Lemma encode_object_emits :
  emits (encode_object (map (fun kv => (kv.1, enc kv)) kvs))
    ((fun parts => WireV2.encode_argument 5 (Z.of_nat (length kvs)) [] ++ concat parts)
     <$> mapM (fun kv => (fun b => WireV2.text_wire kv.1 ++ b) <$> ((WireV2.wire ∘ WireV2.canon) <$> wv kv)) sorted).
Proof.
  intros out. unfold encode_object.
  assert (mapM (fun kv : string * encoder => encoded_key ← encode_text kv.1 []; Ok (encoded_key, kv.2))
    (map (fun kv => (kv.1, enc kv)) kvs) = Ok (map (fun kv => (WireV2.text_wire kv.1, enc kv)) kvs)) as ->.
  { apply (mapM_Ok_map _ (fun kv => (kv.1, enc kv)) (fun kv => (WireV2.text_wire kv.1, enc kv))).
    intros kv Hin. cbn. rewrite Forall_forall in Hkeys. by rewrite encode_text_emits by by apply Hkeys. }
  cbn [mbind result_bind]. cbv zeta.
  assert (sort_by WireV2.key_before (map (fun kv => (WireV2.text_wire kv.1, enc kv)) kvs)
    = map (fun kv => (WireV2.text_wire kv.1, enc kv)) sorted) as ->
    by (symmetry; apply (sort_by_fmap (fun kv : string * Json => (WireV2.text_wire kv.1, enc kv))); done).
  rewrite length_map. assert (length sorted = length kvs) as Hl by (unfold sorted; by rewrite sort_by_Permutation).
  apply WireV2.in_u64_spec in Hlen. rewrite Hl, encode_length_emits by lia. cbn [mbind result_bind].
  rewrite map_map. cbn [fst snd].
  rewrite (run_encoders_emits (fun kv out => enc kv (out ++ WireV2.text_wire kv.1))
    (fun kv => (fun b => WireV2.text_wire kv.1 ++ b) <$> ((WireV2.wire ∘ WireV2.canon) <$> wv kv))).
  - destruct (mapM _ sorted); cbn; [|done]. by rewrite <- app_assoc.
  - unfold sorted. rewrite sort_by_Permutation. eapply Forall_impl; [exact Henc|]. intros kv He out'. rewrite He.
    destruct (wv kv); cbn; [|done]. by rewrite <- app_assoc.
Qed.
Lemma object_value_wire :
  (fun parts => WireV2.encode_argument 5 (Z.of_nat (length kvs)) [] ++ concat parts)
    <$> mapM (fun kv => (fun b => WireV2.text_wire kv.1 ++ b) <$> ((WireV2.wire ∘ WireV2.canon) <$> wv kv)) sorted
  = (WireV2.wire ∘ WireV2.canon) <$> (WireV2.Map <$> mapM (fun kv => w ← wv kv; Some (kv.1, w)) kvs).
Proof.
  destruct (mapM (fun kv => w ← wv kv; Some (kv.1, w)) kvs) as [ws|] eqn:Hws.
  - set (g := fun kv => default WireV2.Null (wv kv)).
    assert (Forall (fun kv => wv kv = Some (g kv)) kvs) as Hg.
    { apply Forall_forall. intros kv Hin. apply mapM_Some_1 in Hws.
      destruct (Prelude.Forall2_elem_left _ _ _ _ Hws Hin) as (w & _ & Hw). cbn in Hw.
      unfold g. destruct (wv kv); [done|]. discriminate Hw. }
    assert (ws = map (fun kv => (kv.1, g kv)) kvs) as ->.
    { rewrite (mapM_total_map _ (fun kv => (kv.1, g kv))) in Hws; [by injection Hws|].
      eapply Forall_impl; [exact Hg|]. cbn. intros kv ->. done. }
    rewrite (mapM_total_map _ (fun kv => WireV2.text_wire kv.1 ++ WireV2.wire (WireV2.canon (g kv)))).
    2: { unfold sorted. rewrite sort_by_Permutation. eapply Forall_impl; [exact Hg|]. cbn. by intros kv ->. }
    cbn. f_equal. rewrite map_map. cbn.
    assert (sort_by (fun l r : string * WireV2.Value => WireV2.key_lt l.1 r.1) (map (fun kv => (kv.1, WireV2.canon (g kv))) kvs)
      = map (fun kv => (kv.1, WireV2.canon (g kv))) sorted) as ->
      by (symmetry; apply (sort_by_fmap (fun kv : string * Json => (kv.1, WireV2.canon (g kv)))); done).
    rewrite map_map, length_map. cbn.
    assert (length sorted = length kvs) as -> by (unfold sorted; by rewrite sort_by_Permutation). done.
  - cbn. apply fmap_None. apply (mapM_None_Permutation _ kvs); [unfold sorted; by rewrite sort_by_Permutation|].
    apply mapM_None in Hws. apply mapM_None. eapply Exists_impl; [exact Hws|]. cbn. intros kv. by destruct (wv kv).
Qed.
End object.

- WHAT THE TASK REQUIRES
Lines in the data that hold "mbind" must be located and copied.

- TASK RESPONSE
  cbn [mbind result_bind]. cbv zeta.
  apply WireV2.in_u64_spec in Hlen. rewrite Hl, encode_length_emits by lia. cbn [mbind result_bind].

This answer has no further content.